Therefore, option (D) is the correct answer.
2. A diagonal of a rectangle is inclined to one side of the rectangle at 25º. The acute angle between the diagonals is
(A) 55º
(B) 50º
(C) 40º
(D) 25º
Solution:
(B) 50º
Explanation:
According to the question,
A diagonal of a rectangle is inclined to one side of the rectangle at 25º
i.e., Angle between a side of rectangle and its diagonal = 25°
Consider the acute angle between diagonals to be = x
We know that diagonals of a rectangle are equal in length i.e.,
AC = BD
Dividing RHS and LHS by 2,
⇒ ½ AC = ½ BD
Since, O is mid-point of AC and BD
⇒ OD = OC
Since, angles opposite to equal sides are equal
⇒ ∠y = 25°
We also know that,
Exterior angle is equal to the sum of two opposite interior angles.
So, ∠BOC = ∠ODC + ∠OCD
⇒ ∠x = ∠y + 25°
⇒ ∠x = 25° + 25°
⇒ ∠x = 50°
Hence, the acute angle between diagonals is 50°.

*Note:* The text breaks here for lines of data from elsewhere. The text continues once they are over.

Definition buffer_write (uncopied : nat) (buff : list Z) : M (option chan) Z :=
  λ private_data,
    match private_data with
    | None => Done (- EINVAL, None)
    | Some pc =>
        match (i ← gets bdindex;
               b ← read_buffer i;
               d ← require OutOfBounds
                     (store_bytes 0 (copy_from_user uncopied buff) (cb_buffer b));
               update_buffer i (set_cb_buffer d) ;;
               mret (if (uncopied =? 0)%nat then Z.of_nat (length buff) else - EINVAL)) pc with
        | Done (r, pc') => Done (r, Some pc')
        | Fault f => Fault f
        end
    end.

Definition POLLIN : Z := 1.
Definition POLLOUT : Z := 4.
Definition POLLRDNORM : Z := 64.

Definition dma_proxy_poll (pc : chan) : Z :=
  let t_mask := if 0 <? wait_transfer_count pc then Z.lor 0 POLLIN else 0 in
  Z.lor t_mask POLLOUT.

Definition dma_proxy_buffer_poll (pc : chan) : Z :=
  if existsb (λ d, negb (cmp_done d =? 0)) (take BUFFER_COUNT (bdtable pc))
  then Z.lor POLLOUT POLLRDNORM else 0.

Definition irq_handler (pc : chan) : chan :=
  set_wait_count (atomic_inc_return (wait_transfer_count pc)) pc.

End Operations.

(** ** Well-formed channels *)

Section Wf.
Context {E : Type}.
Abbreviation chan := (dma_proxy_channel E).

(** What device creation establishes: 32 descriptors and 32 buffers, each
    descriptor holding the bus address of its buffer, and no scatter-gather
    entry that addresses anything else. *)
Record wf_channel (pc : chan) : Prop := {
  wf_bds : length (bdtable pc) = BUFFER_COUNT;
  wf_buffers : ∃ t, buffer_table_p pc = Some t ∧ length t = BUFFER_COUNT;
  wf_handles : ∀ i d, bdtable pc !! i = Some d →
    dma_handle d = buffer_phys_addr pc + sizeof_channel_buffer * Z.of_nat i;
  wf_sg : ∀ i d a n, bdtable pc !! i = Some d → sglist d = Some (a, n) → a = dma_handle d;
  wf_count : - 2 ^ 31 ≤ wait_transfer_count pc < 2 ^ 31
}.
Definition ctrl_cdevice_exit : M ctrl unit :=
  c ← get;
  tell_ct (DeviceDestroy (ct_class c) (MKDEV (ct_major c) (ct_minor c))) ;;
  tell_ct (ClassUnregister (ct_class c)) ;;
  tell_ct (ClassDestroy (ct_class c)) ;;
  tell_ct (CdevDel (Allocated (ct_cdev c))) ;;
  tell_ct (UnregisterRegion (ct_devid c)).

(** [dev] is the platform device; the resource pointers it also stores are only
    printed. *)
Definition transmit_control_probe (dev : Z) : M ctrl Z :=
  modify (ct_set_device dev) ;;
  '(_, regs) ← on_ct (ask (λ _ p, Ioremap p));
  modify (ct_set_regs regs) ;;
  if is_err regs then mret regs
  else
    ret ← ctrl_cdevice_init;
    if negb (ret =? 0) then mret ret else mret 0.

Definition transmit_control_remove : M ctrl Z := ctrl_cdevice_exit ;; mret 0.

(** ** Lemmas: the record of calls *)

Lemma balance_snoc r log e : balance r (log ++ [e]) = balance r log + effect r e.
Proof. induction log as [|e' log IH]; simpl; [lia|]. rewrite IH. lia. Qed.

(** Every call succeeds. *)
Definition kernel_ok (k : kernel) : Prop := ∀ n, (answers k n).1 = 0 ∧ 0 < (answers k n).2.

Definition bal (r : resource) (d : driver) : Z := balance r (klog (dr_kernel d)).
Definition say (e : event) (d : driver) : driver :=
  set_kernel (mk_kernel (answers (dr_kernel d)) (klog (dr_kernel d) ++ [e])) d.

Lemma bal_say r e d : bal r (say e d) = bal r d + effect r e.
Proof. apply balance_snoc. Qed.

Lemma wp_ask (e : Z → Z → event) (Q : Z * Z → driver → Prop) d :
  (∀ rc p, (kernel_ok (dr_kernel d) → rc = 0 ∧ 0 < p) → Q (rc, p) (say (e rc p) d)) →
  wp (on_kernel (ask e)) Q d.
Proof.
  intros HQ. unfold on_kernel, ask. unfold wp, zoom.
  destruct (answers (dr_kernel d) (length (klog (dr_kernel d)))) as [rc p] eqn:Ea.
  apply HQ. intros Hok. specialize (Hok (length (klog (dr_kernel d)))). by rewrite Ea in Hok.
Qed.

Lemma wp_tell e (Q : unit → driver → Prop) d : Q tt (say e d) → wp (tell_dr e) Q d.
Proof.
  intros HQ. unfold tell_dr, on_kernel, tell, ask. unfold wp, zoom, mbind, M_bind.
  by destruct (answers (dr_kernel d) (length (klog (dr_kernel d)))).
Qed.

Lemma wp_channel_at i c (Q : probe_channel → driver → Prop) d :
  table d !! i = Some c → Q c d → wp (channel_at i) Q d.
Proof. intros Hi HQ. unfold wp, channel_at, mbind, M_bind. simpl. by rewrite Hi. Qed.

(** The state after a store to a field of entry [i]. *)
Definition store_entry (i : nat) (c : probe_channel) (d : driver) : driver :=
  set_channels (channels d) (<[i := c]> (table d)) d.

Lemma wp_update i f c (Q : unit → driver → Prop) d :
  table d !! i = Some c → Q tt (store_entry i (f c) d) → wp (update_channel i f) Q d.
Proof. intros Hi HQ. unfold update_channel. apply wp_bind. by eapply wp_channel_at. Qed.

Lemma table_store i c d : (i < length (table d))%nat → table (store_entry i c d) !! i = Some c.
Proof. intros Hi. by apply list_lookup_insert_eq. Qed.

Therefore, option (B) is the correct answer.
3. ABCD is a rhombus such that ∠ACB = 40º. Then ∠ADB is
(A) 40º
(B) 45º
(C) 50º
(D) 60º
Solution:
(C) 50º
Explanation:
According to the question,
ABCD is a rhombus
∠ACB = 40°
∵ ∠ACB = 40°
⇒ ∠OCB = 40°
∵ AD ∥ BC
⇒ ∠DAC = ∠BCA = 40° [Alternate interior angles]
⇒ ∠DAO = 40°
Since, diagonals of a rhombus are perpendicular to each other
We have,
∠AOD = 90°
We know that,
Sum of all angles of a triangle = 180°
⇒ ∠AOD + ∠ADO + ∠DAO = 180°
⇒ 90° + ∠ADO + 40° = 180°
⇒ 130° + ∠ADO = 180°
⇒ ∠ADO = 180° – 130°
⇒ ∠ADO = 50°
⇒ ∠ADB = 50°
Hence, ∠ADB = 50°
Therefore, option (C) is the correct answer.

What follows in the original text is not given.